Introduction
Launched in December 2016, AWS X-Ray provides an end-to-end view of service mapping and traces for application flows to allow easier analysis and debugging of distributed applications running on AWS Cloud.
This service is designed for various types of microservices applications and works with a wide variety of AWS services, like Lambda, EC2, ECS, EBS, and EKS.
In this article, we’ll explore how X-Ray distributed tracing works, its architecture, initial setup, and some simple use cases. We’ll conclude by taking a quick tour of some of the available alternatives.
How AWS X-Ray works
X-Ray first collects data from each of the services, combines the gathered data into a single unit known as a trace. Then, using this data, it builds a service map that shows each request trace and displays the latency, HTTP status code, and other metadata information. All of this information can be crucial to developers and architects trying to debug performance issues in development and production alike.
For example, if we consider a simple microservice-based application consisting of AWS API Gateway, Lambda, and DynamoDB, we can watch how each transaction is performing, starting from API Gateway all the way through to DynamoDB.
source: AWS
AWS X-Ray and distributed tracing
Distributed tracing is a must-have in a microservice architecture. In a typical microservice design, each service will be distributed hosted and communicating with each other in a single request. It can become highly tedious to trace a request that spans across multiple AWS services. If we use only CloudWatch Logs to debug an issue, it takes significant time to go over each LogGroup & LogStream created to find the request in order to debug. That’s why we need a distributed tracing service like X-Ray which can generate an end-to-end view of each request and provide related information to debug issues.
AWS X-Ray architecture
X-Ray daemon
The daemon is a software application that listens to UDP port 2000. It gathers the trace data from each segment and relays it to the X-Ray API. This is eventually used by the X-Ray console to group everything together to display service maps and traces. It works in conjunction with the X-Ray SDK to collect the data.
X-Ray API
AWS X-Ray provides many APIs for managing and retrieving traces and service maps.
It also helps to retrieve other telemetry data created by processing those traces. These
APIs can be accessed through AWS SDK and AWS CLI.

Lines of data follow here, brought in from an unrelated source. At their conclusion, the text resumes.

(* ===== verification/Boot.v ===== *)
(** * The boot loader (bootmain.c)

    [bootmain] runs before the kernel: it reads the kernel's ELF file from the disk
    sector by sector through the controller's ports, copies its segments to the
    physical addresses they ask for, and jumps to its entry point.  Memory is a
    function from addresses to bytes; the disk is a class that states how a drive
    answers the commands the loader uses. *)

From S2P Require Import Prelude Bytes Monad Strings Exec Ide.

Abbreviation SECTSIZE := (512)%Z.

(** A drive in programmed I/O: while it is busy its status says so, for a bounded
    number of polls; once the registers select a sector and the read command is
    given, the data port delivers that sector. *)
Class AtaDisk : Type := {
  ata : Type;
  ata_inb : Z -> ata -> Z * ata;
  ata_outb : Z -> Z -> ata -> ata;
  ata_insl : Z -> nat -> ata -> list Z * ata;
  sector : Z -> list Z;
  ata_idle : ata -> Prop;
  ata_loaded : Z -> ata -> Prop;
  busy_for : ata -> nat;
  ata_patience : nat;
  ata_bound d : (busy_for d <= ata_patience)%nat;
  ata_status d : Z.land (fst (ata_inb 0x1F7 d)) 0xC0 = 0x40 <-> busy_for d = 0%nat;
  ata_progress d : (busy_for (snd (ata_inb 0x1F7 d)) <= pred (busy_for d))%nat;
  ata_poll_idle d : ata_idle d -> ata_idle (snd (ata_inb 0x1F7 d));
  ata_poll_loaded n d : ata_loaded n d -> ata_loaded n (snd (ata_inb 0x1F7 d));
  ata_select d b0 b1 b2 b3 : ata_idle d -> busy_for d = 0%nat -> Z.land b3 0xF0 = 0xE0 ->
    ata_loaded (b0 + 2 ^ 8 * b1 + 2 ^ 16 * b2 + 2 ^ 24 * Z.land b3 0x0F)
      (ata_outb 0x1F7 0x20 (ata_outb 0x1F6 b3 (ata_outb 0x1F5 b2 (ata_outb 0x1F4 b1 (ata_outb 0x1F3 b0 (ata_outb 0x1F2 1 d))))));
  ata_data n d : ata_loaded n d -> busy_for d = 0%nat ->
    fst (ata_insl 0x1F0 128 d) = sector n /\ ata_idle (snd (ata_insl 0x1F0 128 d));
  sector_length n : length (sector n) = 512%nat;
  sector_bytes n : bytes_in (sector n)
}.

Section boot.
Context {DK : AtaDisk}.

Record boot : Type := MkBoot { bt_mem : bmem; bt_dev : ata }.
Definition set_bt_mem (x : bmem) (s : boot) : boot := MkBoot x (bt_dev s).
Definition set_bt_dev (x : ata) (s : boot) : boot := MkBoot (bt_mem s) x.

(** ** Ports *)

Definition boot_inb (p : Z) : M boot Z :=
  let* r := gets (fun s => ata_inb p (bt_dev s)) in
  modify (set_bt_dev (snd r)) ;;; ret (fst r).
Definition boot_outb (p v : Z) : M boot unit := modify (fun s => set_bt_dev (ata_outb p (u8 v) (bt_dev s)) s).

Fixpoint pokes (a : Z) (l : list Z) (m : bmem) : bmem :=
  match l with
  | [] => m
  | b :: l => pokes (padd a 1) l (poke a b m)
  end.
Definition boot_insl (p addr : Z) (cnt : nat) : M boot unit :=
  let* r := gets (fun s => ata_insl p cnt (bt_dev s)) in
  modify (fun s => MkBoot (pokes addr (fst r) (bt_mem s)) (snd r)).

(** ** bootmain.c *)

Fixpoint waitdisk (n : nat) : M boot unit :=
  match n with
  | O => nofuel
  | S n =>
      let* v := boot_inb 0x1F7 in
      if negb (Z.land v 0xC0 =? 0x40) then waitdisk n else ret tt
  end.

Definition readsect (dst offset : Z) : M boot unit :=
  waitdisk (S ata_patience) ;;;
  boot_outb 0x1F2 1 ;;;
  boot_outb 0x1F3 offset ;;;
  boot_outb 0x1F4 (Z.shiftr offset 8) ;;;
  boot_outb 0x1F5 (Z.shiftr offset 16) ;;;
  boot_outb 0x1F6 (Z.lor (Z.shiftr offset 24) 0xE0) ;;;
  boot_outb 0x1F7 0x20 ;;;
  waitdisk (S ata_patience) ;;;
  boot_insl 0x1F0 dst (Z.to_nat (SECTSIZE / 4)).

Fixpoint readseg_loop (n : nat) (pa epa offset : Z) : M boot unit :=
  match n with
  | O => nofuel
  | S n =>
      if pa <? epa then
        readsect pa offset ;;;
        readseg_loop n (padd pa SECTSIZE) epa (u32 (offset + 1))
      else ret tt
  end.

Definition readseg (pa count offset : Z) : M boot unit :=
  let epa := padd pa count in
  let pa := padd pa (- (offset mod SECTSIZE)) in
  readseg_loop (Z.to_nat (count / SECTSIZE + 3)) pa epa (u32 (offset / SECTSIZE + 1)).

Definition field (f : bmem -> Z) : M boot Z := gets (fun s => f (bt_mem s)).

Fixpoint load_segments (n : nat) (ph eph : Z) : M boot unit :=
  match n with
  | O => nofuel
  | S n =>
      if ph <? eph then
        let* pa := field (peek32 (padd ph 12)) in
        let* filesz := field (peek32 (padd ph 16)) in
        let* off := field (peek32 (padd ph 4)) in
        readseg pa filesz off ;;;
        let* memsz := field (peek32 (padd ph 20)) in
        let* filesz := field (peek32 (padd ph 16)) in
        when (filesz <? memsz)
          (modify (fun s => set_bt_mem (stosb (Z.to_nat (memsz - filesz)) (padd pa filesz) 0 (bt_mem s)) s)) ;;;
        load_segments n (padd ph 32) eph
      else ret tt
  end.

(** The address control is passed to; [None] returns to bootasm.S. *)
Definition bootmain : M boot (option Z) :=
  let elf := 0x10000 in
  readseg elf 4096 0 ;;;
  let* magic := field (peek32 elf) in
  if negb (magic =? ELF_MAGIC) then ret None else
  let* phoff := field (peek32 (padd elf 28)) in
  let ph := padd elf phoff in
  let* phnum := field (fun m => m (padd elf 44) + 2 ^ 8 * m (padd elf 45)) in
  load_segments (S (Z.to_nat phnum)) ph (padd ph (phnum * 32)) ;;;
  let* entry := field (peek32 (padd elf 24)) in
  ret (Some entry).

End boot.

(** ** Sectors *)

Section boot_spec.
Context {DK : AtaDisk}.

(** Byte [i] of the kernel's file, which starts at sector 1. *)
Definition kbyte (i : Z) : Z := byte_at (sector (i / SECTSIZE + 1)) (Z.to_nat (i mod SECTSIZE)).

Lemma waitdisk_wp (P : ata -> Prop) n s (R : unit -> boot -> Prop) :
  (forall d, P d -> P (snd (ata_inb 0x1F7 d))) -> (busy_for (bt_dev s) < n)%nat -> P (bt_dev s) ->
  (forall d, P d -> busy_for d = 0%nat -> R tt (set_bt_dev d s)) -> wp (waitdisk n) R s.
Proof.
  intros HP. revert s. induction n as [|n IH]; intros s Hn Hs HR; [lia|]. cbn [waitdisk].
  apply wp_bind, wp_bind, wp_gets, wp_bind, wp_modify, wp_ret.
  pose proof (ata_status (bt_dev s)) as Hst. pose proof (ata_progress (bt_dev s)) as Hpr.
  destruct (Z.land _ _ =? _) eqn:E; zbool; cbn [negb].
  - apply wp_ret, HR; [by apply HP|]. apply Hst in E. lia.
  - apply IH; cbn [bt_dev set_bt_dev]; [|by apply HP|].
    + assert (busy_for (bt_dev s) <> 0%nat) by tauto. lia.
    + intros d Hd H0. by apply (HR d).
Qed.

It also helps to retrieve other telemetry data created by processing those traces. These
APIs can be accessed through AWS SDK and AWS CLI.
X-Ray console
The console provides us a view of service maps and traces of application requests. The service map provides a visualization of the JSON service graph. The JSON consists of the trace data generated by applications.
X-Ray SDK
AWS supports many languages, including Java, Nodejs, and so on, with SDKs that provide classes and methods for generating and sending trace data to the X-Ray daemon.
Other Clients
These include the likes of AWS SDK and AWS CLI, which provide features to interact with X-Ray API and daemon.
AWS X-Ray Setup
There are various AWS services for which X-Ray can be setup. We will limit this article to only the Lambda function setup (we are serverless-first, after all). Let’s explore the various channels through which X-Ray can be set up for a Lambda function:
1. AWS Console - Once a Lambda function is developed and deployed to the Lambda service, X-Ray can be enabled through the AWS console.
AWS Console |
It requires an IAM role to be assigned, which has the necessary access to put messages in the X-Ray service.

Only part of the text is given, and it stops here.